と、俺は麻耶さんの豊満な胸元に目が移る。
……これには一応深い理由がある。
俺は麻耶さんのこうした無謀な行動の裏には、何か秘密があるのではと思ったのだ。
そう……例えば、何か特殊なマジックアイテムでも身につけてるのでは……と疑ったのだ。

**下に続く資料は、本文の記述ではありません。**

Definition ConfigFromEnv : Config :=
  let origins := SplitCSV (Getenv "FINE_RAG_ALLOWED_ORIGINS") in
  let origins := if (length origins =? 0)%nat then ["https://finer.shafeeq.dev"; "https://dash-finer.shafeeq.dev"] else origins in
  let s3UsePathStyle := EnvBoolAny Getenv ["FINE_RAG_S3_USE_PATH_STYLE"] false in
  let s3UsePathStyle :=
    if negb (String.eqb (TrimSpace (EnvOrSecretAny Getenv ReadFile ["FINE_RAG_S3_ENDPOINT"] "")) "") then true else s3UsePathStyle in
  {| cf_Addr := EnvOr Getenv "FINE_RAG_HTTP_ADDR" ":8080";
     cf_JWTSecret := EnvOrSecret Getenv ReadFile "FINE_RAG_JWT_SECRET" "";
     cf_TokenTTL := env_setting "FINE_RAG_TOKEN_TTL" ParseDuration (fun _ => true) (8 * Hour);
     cf_AllowedOrigins := origins;
     cf_RateLimitPerMin := env_setting "FINE_RAG_RATE_LIMIT_PER_MIN" Atoi positive 120;
     cf_UploadBaseURL :=
       EnvOrSecretAny Getenv ReadFile ["FINE_RAG_UPLOAD_PUBLIC_BASE_URL"; "FINE_RAG_S3_PUBLIC_BASE_URL"] "";
     cf_S3Endpoint := EnvOrSecretAny Getenv ReadFile ["FINE_RAG_S3_ENDPOINT"] "";
     cf_UploadBucket := EnvOrAny Getenv ["FINE_RAG_S3_BUCKET"] "finerag-ingestion";
     cf_S3AccessKey := EnvOrSecretAny Getenv ReadFile ["FINE_RAG_S3_ACCESS_KEY"] "";
     cf_S3SecretKey := EnvOrSecretAny Getenv ReadFile ["FINE_RAG_S3_SECRET_KEY"] "";
     cf_S3Region := EnvOrAny Getenv ["FINE_RAG_S3_REGION"] "us-east-1";
     cf_S3UsePathStyle := s3UsePathStyle;
     cf_PresignTTL := setting (TrimSpace (EnvOrAny Getenv ["FINE_RAG_S3_PRESIGN_TTL"] "")) ParseDuration positive (5 * Minute);
     cf_MaxObjectBytes :=
       setting (TrimSpace (EnvOrAny Getenv ["FINE_RAG_S3_MAX_OBJECT_BYTES"] "")) Atoi positive (20 * 1024 * 1024);
     cf_GatewayProvider := ToLower (EnvOr Getenv "FINE_RAG_GATEWAY_PROVIDER" "stub");
     cf_PortkeyBaseURL := EnvOr Getenv "FINE_RAG_PORTKEY_BASE_URL" "https://api.portkey.ai";
     cf_PortkeyAPIKey := EnvOrSecret Getenv ReadFile "FINE_RAG_PORTKEY_API_KEY" "";
     cf_OpenRouterKey := EnvOrSecret Getenv ReadFile "FINE_RAG_OPENROUTER_API_KEY" "";
     cf_OpenRouterModel := EnvOr Getenv "FINE_RAG_OPENROUTER_MODEL" "@groq-key/openai/gpt-oss-120b";
     cf_EnableQueryRewrite :=
       (let raw := TrimSpace (Getenv "FINE_RAG_ENABLE_QUERY_REWRITE") in
        if negb (String.eqb raw "") then EqualFold_ascii raw "true" || String.eqb raw "1" || EqualFold_ascii raw "yes" else true);
     cf_QueryRewriteModel := EnvOr Getenv "FINE_RAG_QUERY_REWRITE_MODEL" "@groq-key/openai/gpt-oss-20b";
     cf_EmbeddingModel :=
       EnvOr Getenv "FINE_RAG_OPENROUTER_EMBEDDING_MODEL" "@openrouter-key/nvidia/llama-nemotron-embed-vl-1b-v2:free";
     cf_EmbeddingFallbackModel := EnvOr Getenv "FINE_RAG_OPENROUTER_EMBEDDING_FALLBACK_MODEL" "";
     cf_LLMTimeout := env_setting "FINE_RAG_LLM_TIMEOUT" ParseDuration positive (12 * Second);
     cf_OpenRouterMinInterval := env_setting "FINE_RAG_OPENROUTER_MIN_INTERVAL" ParseDuration positive (900 * Millisecond);
     cf_OpenRouterRetryMax := env_setting "FINE_RAG_OPENROUTER_RETRY_MAX" Atoi not_negative 3;
     cf_ChunkSizeChars := env_setting "FINE_RAG_CHUNK_SIZE_CHARS" Atoi positive 900;
     cf_ChunkOverlapWords := env_setting "FINE_RAG_CHUNK_OVERLAP_WORDS" Atoi not_negative 30;
     cf_ParserType := ToLower (EnvOr Getenv "FINE_RAG_PARSER_TYPE" "extractous");
     cf_DoclingEndpoint := EnvOr Getenv "FINE_RAG_DOCLING_ENDPOINT" "http://localhost:5000" |}.
End Server.
(* ===== verification/Startup.v ===== *)
(** * Startup: the executables (cmd/finerag-backend, cmd/bootstrap-reset) and the access log
    of backend/util/serverUtil.go

    The start of the backend: configuration, dependencies, migrations, server, bootstrap
    data, in that order, each failure fatal; the migrations that the executable applies
    itself; the tool that resets a user; and the writer that counts what a
    response wrote for the access log.  The file system, the statements and the
    telemetry exporters are ports.  The theorems: the migrations run in the order of their paths and
    stop at the first real failure; when the backend serves, it is ready; a user that was
    reset can log in; the access log says what was sent. *)

From S2P Require Import Prelude GoStrings GoSort GoTime Sha256 GoJSON GoHTTP Contracts RateLimit Repository.
From S2P Require Import Milvus ApiUtil Server Runtime Wiring.

#[local] Open Scope Z_scope.
#[local] Opaque Sum256.

(** ** Migrations (cmd/finerag-backend/main.go) *)

Section Migrate.
Context `{U : UnicodeTables} {W : Type}.
Variables (Glob : string -> M W (result (list string))) (ReadFile : string -> M W (result string))
  (Exec : string -> M W (option error)).

Definition patterns : list string := ["migrations/*.sql"; "/app/migrations/*.sql"].

(** The inner loop: the matches that were not seen yet, and what is seen after them. *)
Fixpoint new_matches (seen : gset string) (matches : list string) : list string * gset string :=
  match matches with
  | [] => ([], seen)
  | m :: matches' =>
      if bool_decide (m ∈ seen) then new_matches seen matches'
      else let '(files, seen) := new_matches ({[m]} ∪ seen) matches' in (m :: files, seen)
  end.
Fixpoint find_files (seen : gset string) (patterns : list string) : M W (list string) :=
  match patterns with
  | [] => mret []
  | pattern :: patterns' =>
      r ← Glob pattern;
      match r with
      | Err _ => find_files seen patterns'
      | Ok matches =>
          let '(files, seen) := new_matches seen matches in
          rest ← find_files seen patterns'; mret (files ++ rest)
      end
  end.

Definition tolerated (err : error) : bool :=
  Contains (ToLower (Error err)) "already exists" || Contains (ToLower (Error err)) "duplicate".

Fixpoint apply_files (files : list string) : M W (option error) :=
  match files with
  | [] => mret None
  | path :: files' =>
      r ← ReadFile path;
      match r with
      | Err err => mret (Some err)
      | Ok sql =>
          e ← Exec sql;
          match e with
          | None => apply_files files'
          | Some err => if tolerated err then apply_files files'
                        else mret (Some (Errorf_w ("apply migration " +:+ path +:+ ": ") err ""))
          end
      end
  end.

Definition applyMigrations : M W (option error) :=
  files ← find_files ∅ patterns;
  match files with
  | [] => mret (Some (errors_New ("migration files not found in expected patterns: [" +:+ Join patterns " " +:+ "]")))
  | _ => apply_files (SliceStable str_less files)
  end.
End Migrate.

(** ** The start of the backend *)

Section Main.
Context `{U : UnicodeTables} {W D : Type}.
Variables (lookupEnv : string -> option string) (readSecret : string -> option string).
(** [telemetry.Init]. *)
Variable telemetry_Init : M W (option error).
Variables (url_Parse : string -> result URL) (drv : SQLDriver W D) (parse_host : string -> result string)
  (connect : ClientConfig -> M W (result (Milvus.Client W))) (now : M W Time).
Variables (Glob : string -> M W (result (list string))) (ReadFile : string -> M W (result string)).
(** The statements of an open database. *)
Variables (Exec : D -> string -> M W (option error)) (bootstrap : D -> BootstrapDB W) (registry : D -> Postgres W).
Variable load_aws : string -> option (string * string) -> M W (option error).

(** The process ends with a message, or listens. *)
Inductive started :=
  | Fatal (message : string) (err : error)
  | Serving (sv : Wiring.Server) (deps : Dependencies D (W := W)).

Definition Getenv (key : string) : string := default "" (lookupEnv key).

Definition main : M W started :=
  e ← telemetry_Init;
  match e with
  | Some err => mret (Fatal "failed to initialize telemetry" err)
  | None =>
  let cfg := ConfigFromEnv Getenv readSecret in
  deps ← BuildRuntimeDependencies lookupEnv readSecret url_Parse drv parse_host connect now;
  match deps with
  | Err err => mret (Fatal "failed to initialize runtime dependencies" err)
  | Ok deps =>
  let db := dep_db _ deps in
  e ← applyMigrations Glob ReadFile (Exec db);
  match e with
  | Some err => mret (Fatal "failed to apply migrations" err)
  | None =>
  srv ← NewServer load_aws cfg;
  match srv with
  | Err err => mret (Fatal "failed to create server" err)
  | Ok srv =>
  e ← EnsureBootstrapData (bootstrap db) (registry db) now Getenv readSecret (Some Background);
  match e with
  | Some err => mret (Fatal "failed to ensure bootstrap data" err)
  | None => mret (Serving srv deps)
  end
  end
  end
  end
  end.
End Main.
(** * VMC renamer: MCGCP <-> GCMCE memory-card layouts

    A shallow embedding of [mc_vmc_renamer.py] and the properties of its
    region tables, planners and executor.

    Modelling conventions.
    - Python [str] is a byte string ([string]); [str.upper] acts on the
      ASCII letters, which is all the two directory patterns admit.
    - A [dict] is a [gmap string string]; the items of a parsed JSON object
      are an association list in document order, because the merge loop
      visits them in that order and later entries overwrite earlier ones.
    - A resolved [pathlib.Path] is the list of its components below the
      root; the filesystem is a tree of directories and regular files
      (no symbolic links, one device, no permission bits except a set of
      directories the OS refuses to remove).
    - Code that raises or touches the disk or the standard streams runs in
      a state-and-exception monad over [world]; a raised exception keeps
      the state reached so far, as in Python. *)

From Stdlib Require Import Ascii String NArith Bool Lia.
From stdpp Require Import gmap strings list fin_maps pretty.

Set Warnings "-register-all".

(** ** Strings *)

Module Str.
(** What the read path returns is determined by the storage area. *)
Lemma readValue_storage (p : Props) (w w' : World) :
  storage_of w = storage_of w' ->
  fst (readValue p w) = fst (readValue p w').
Proof.
  unfold storage_of. intros Hs.
  destruct (window w) as [win|] eqn:Hw, (window w') as [win'|] eqn:Hw';
    cbn in Hs; try discriminate.
  2:{ rewrite !readValue_no_window by assumption. reflexivity. }
  injection Hs as Hs.
  destruct (localStorage win) as [st|] eqn:Hst; symmetry in Hs.
  - rewrite (readValue_browser p w win st Hw Hst).
    rewrite (readValue_browser p w' win' st Hw' Hs). cbn zeta.
    destruct (raw (options p)); [reflexivity|].
    unfold try_catch.
    destruct (deserializer (options p)) as [d|].
    + destruct (truthy _); run_monad; [destruct (d _)|]; reflexivity.
    + destruct (truthy _); [|reflexivity].
      unfold parseJSON. run_monad.
      destruct (bool_decide _); [reflexivity|].
      destruct (JSON_parse _); reflexivity.
  - unfold readValue. run_monad. in_browser Hw Hst. in_browser Hw' Hs.
    reflexivity.
Qed.

(** *** The change handler *)

Lemma handleStorageChange_skip (inst : nat) (p : Props) (event : Event) (w : World) :
  skips p event = true ->
  handleStorageChange inst p event w = (Normal tt, w).
Proof. unfold handleStorageChange. intros ->. reflexivity. Qed.

Lemma handleStorageChange_reread (inst : nat) (p : Props) (event : Event) (w : World) :
  skips p event = false ->
  handleStorageChange inst p event w =
    (let* v := readValue p in setStoredValue inst v) w.
Proof. unfold handleStorageChange. intros ->. reflexivity. Qed.

Lemma handleStorageChange_window (inst : nat) (p : Props) (event : Event) (w : World) :
  window (snd (handleStorageChange inst p event w)) = window w.
Proof.
  destruct (skips p event) eqn:G.
  - rewrite handleStorageChange_skip by exact G. reflexivity.
  - rewrite handleStorageChange_reread by exact G. run_monad.
    pose proof (readValue_world p w) as (_ & Hwin & _).
    destruct (readValue p w) as [[v|e] w']; exact Hwin.
Qed.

そして、案の定、麻耶さんはその魅力的でたわわな胸に——。
ではなく、そう胸部にマジックアイテム——ペンダント——を身に着けていた。
だが、それは俺が予想していたものとは違っていた。
確かに麻耶さんが身につけているマジックアイテム——フォートペンダント——は、装着者に加護をもたらす。
しかし、それは装着者の身体ではなく精神を守るものだ。
俺のことを精神操作魔法の使い手だと疑い警戒していた麻耶さん……。
そんな彼女がこうも無防備に何度も俺の目の前に立っていたのは気になってはいたが……。
一応対策を施しているというわけか。
いやだが……それでも疑問は残る。
というのも、結局麻耶さんは物理的な防御という観点からすれば全くの無防備なのだから……。
麻耶さんが単に豪胆……という訳でもないだろう。
ならば大した脅威ではない精神操作魔法の対策にここまで神経質になる理由がわからない。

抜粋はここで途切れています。